**Activity**: Output, without any change, the listing below from its opening line up to and including the line with "as a [ValueError]".

= = = = =

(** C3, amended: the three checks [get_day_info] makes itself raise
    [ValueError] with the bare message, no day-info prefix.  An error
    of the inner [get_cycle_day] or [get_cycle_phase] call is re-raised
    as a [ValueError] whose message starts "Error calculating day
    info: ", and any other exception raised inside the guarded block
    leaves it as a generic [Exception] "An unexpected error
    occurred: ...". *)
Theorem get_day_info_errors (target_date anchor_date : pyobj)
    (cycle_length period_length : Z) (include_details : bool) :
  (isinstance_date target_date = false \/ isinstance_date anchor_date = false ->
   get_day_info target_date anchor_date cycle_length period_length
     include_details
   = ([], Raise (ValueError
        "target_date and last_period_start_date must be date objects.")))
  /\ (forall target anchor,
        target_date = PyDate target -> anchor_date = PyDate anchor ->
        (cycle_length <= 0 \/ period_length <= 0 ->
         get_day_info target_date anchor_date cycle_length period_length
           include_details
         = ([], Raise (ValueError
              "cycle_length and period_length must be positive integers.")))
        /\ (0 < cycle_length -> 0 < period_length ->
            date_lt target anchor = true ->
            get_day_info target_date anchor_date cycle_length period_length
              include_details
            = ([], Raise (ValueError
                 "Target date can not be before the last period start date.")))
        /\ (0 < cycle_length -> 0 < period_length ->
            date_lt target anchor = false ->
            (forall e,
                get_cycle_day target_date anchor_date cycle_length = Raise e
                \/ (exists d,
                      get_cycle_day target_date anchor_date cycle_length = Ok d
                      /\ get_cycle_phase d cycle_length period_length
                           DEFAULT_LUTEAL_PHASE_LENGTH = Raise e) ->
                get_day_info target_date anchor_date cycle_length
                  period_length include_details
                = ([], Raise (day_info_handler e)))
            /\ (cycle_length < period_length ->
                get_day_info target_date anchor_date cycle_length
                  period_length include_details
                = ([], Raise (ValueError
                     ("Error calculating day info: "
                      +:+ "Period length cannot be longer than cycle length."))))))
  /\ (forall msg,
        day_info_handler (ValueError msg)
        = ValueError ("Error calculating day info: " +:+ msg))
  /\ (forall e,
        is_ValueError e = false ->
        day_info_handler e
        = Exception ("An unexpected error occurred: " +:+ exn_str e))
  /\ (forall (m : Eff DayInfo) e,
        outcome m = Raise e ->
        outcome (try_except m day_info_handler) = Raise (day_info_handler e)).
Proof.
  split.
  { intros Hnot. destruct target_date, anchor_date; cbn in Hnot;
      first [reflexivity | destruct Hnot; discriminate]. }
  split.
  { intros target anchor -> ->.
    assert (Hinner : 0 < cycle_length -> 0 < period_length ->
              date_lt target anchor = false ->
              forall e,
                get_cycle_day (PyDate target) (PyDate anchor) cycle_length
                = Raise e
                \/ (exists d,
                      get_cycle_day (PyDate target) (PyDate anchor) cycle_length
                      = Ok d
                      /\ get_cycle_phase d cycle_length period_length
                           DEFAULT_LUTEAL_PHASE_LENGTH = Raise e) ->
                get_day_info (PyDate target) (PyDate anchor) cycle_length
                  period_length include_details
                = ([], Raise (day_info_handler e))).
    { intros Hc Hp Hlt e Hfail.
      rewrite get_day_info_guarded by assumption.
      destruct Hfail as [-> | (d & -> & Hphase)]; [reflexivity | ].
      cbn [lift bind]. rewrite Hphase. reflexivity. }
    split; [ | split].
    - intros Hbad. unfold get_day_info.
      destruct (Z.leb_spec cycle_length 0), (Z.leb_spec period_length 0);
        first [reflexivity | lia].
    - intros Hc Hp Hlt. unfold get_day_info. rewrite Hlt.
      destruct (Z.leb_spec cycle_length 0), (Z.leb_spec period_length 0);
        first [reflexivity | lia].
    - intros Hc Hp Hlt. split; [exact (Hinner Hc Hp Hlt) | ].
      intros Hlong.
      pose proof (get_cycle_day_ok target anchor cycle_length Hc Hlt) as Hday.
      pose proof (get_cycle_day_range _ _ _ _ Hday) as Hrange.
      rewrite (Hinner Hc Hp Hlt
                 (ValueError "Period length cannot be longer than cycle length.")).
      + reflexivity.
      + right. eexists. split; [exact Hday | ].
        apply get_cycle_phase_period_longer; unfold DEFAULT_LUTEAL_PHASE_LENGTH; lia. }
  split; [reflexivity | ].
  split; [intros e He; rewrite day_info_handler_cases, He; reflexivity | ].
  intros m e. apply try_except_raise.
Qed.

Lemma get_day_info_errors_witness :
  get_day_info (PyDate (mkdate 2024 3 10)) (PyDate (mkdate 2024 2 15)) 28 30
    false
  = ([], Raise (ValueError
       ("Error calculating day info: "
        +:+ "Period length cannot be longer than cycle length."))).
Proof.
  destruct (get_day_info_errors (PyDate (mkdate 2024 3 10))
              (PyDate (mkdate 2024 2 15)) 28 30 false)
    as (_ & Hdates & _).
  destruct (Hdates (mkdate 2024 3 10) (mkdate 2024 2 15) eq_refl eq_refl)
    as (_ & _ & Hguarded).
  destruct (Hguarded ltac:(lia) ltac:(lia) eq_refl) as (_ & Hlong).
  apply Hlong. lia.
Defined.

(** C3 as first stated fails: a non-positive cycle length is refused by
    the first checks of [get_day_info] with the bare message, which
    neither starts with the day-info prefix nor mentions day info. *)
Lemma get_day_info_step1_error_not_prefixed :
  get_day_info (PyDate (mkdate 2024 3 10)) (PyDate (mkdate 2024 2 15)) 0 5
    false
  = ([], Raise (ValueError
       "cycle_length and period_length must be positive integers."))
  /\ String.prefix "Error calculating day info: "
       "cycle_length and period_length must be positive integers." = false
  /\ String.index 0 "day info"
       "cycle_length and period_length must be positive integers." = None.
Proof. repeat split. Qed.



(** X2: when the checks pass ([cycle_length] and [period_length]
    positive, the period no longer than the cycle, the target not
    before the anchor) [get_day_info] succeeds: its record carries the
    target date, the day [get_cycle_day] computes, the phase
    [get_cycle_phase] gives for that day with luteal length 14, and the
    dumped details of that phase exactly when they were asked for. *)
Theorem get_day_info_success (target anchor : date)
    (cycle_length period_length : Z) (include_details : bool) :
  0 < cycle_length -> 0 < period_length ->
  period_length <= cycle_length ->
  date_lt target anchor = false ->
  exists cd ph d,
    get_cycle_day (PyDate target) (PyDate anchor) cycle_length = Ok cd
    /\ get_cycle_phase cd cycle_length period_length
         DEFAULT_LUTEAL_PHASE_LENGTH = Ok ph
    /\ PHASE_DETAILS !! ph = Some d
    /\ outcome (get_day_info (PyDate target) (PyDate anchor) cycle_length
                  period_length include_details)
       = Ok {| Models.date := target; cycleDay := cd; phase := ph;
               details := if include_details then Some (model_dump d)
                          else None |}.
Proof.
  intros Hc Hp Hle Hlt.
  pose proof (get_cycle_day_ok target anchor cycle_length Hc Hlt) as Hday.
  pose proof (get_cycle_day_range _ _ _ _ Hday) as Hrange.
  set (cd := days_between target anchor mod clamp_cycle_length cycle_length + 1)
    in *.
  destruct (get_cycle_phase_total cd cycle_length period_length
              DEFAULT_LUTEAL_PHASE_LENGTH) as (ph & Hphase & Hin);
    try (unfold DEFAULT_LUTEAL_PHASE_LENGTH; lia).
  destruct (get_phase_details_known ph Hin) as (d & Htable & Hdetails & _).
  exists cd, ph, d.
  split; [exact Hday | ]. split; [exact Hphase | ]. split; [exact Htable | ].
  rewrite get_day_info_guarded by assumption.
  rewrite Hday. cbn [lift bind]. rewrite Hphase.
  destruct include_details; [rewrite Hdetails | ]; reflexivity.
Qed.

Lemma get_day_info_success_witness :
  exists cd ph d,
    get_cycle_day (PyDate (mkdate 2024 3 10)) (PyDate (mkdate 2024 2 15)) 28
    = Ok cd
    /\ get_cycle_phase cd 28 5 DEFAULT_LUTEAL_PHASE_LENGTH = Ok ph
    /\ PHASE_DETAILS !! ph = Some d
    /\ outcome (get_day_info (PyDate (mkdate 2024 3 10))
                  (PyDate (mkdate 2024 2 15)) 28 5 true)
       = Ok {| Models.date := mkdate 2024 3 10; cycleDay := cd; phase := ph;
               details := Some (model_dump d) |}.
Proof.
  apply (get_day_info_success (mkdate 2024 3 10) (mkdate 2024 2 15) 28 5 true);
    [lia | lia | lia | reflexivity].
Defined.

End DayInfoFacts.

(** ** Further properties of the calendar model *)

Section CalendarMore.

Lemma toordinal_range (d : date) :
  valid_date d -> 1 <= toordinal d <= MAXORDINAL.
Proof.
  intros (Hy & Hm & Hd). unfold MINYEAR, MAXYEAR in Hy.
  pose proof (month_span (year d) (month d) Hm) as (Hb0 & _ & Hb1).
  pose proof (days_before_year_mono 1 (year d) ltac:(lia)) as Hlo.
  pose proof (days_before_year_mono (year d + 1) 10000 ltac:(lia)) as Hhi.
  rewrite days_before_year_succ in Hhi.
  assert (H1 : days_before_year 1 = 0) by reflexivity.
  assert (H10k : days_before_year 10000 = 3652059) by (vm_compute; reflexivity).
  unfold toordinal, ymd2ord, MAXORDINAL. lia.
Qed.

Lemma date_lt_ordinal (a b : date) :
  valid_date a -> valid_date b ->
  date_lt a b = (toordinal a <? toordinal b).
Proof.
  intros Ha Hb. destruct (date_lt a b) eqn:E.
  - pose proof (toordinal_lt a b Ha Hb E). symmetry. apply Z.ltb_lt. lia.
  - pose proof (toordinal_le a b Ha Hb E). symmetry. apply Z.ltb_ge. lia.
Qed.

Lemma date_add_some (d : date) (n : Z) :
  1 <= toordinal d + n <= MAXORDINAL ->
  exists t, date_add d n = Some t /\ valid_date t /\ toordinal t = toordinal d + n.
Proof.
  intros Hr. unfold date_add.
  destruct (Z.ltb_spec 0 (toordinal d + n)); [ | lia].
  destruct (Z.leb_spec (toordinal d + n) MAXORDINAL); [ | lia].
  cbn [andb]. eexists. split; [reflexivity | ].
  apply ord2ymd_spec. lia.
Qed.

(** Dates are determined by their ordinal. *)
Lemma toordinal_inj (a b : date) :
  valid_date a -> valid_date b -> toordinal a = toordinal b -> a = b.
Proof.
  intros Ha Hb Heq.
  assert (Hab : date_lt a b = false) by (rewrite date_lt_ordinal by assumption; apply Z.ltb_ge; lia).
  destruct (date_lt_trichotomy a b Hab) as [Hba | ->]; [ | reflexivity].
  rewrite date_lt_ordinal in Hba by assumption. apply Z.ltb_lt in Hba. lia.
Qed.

= = = = =

**Response for this exercise**:
(** C3, amended: the three checks [get_day_info] makes itself raise
    [ValueError] with the bare message, no day-info prefix.  An error
    of the inner [get_cycle_day] or [get_cycle_phase] call is re-raised
    as a [ValueError] whose message starts "Error calculating day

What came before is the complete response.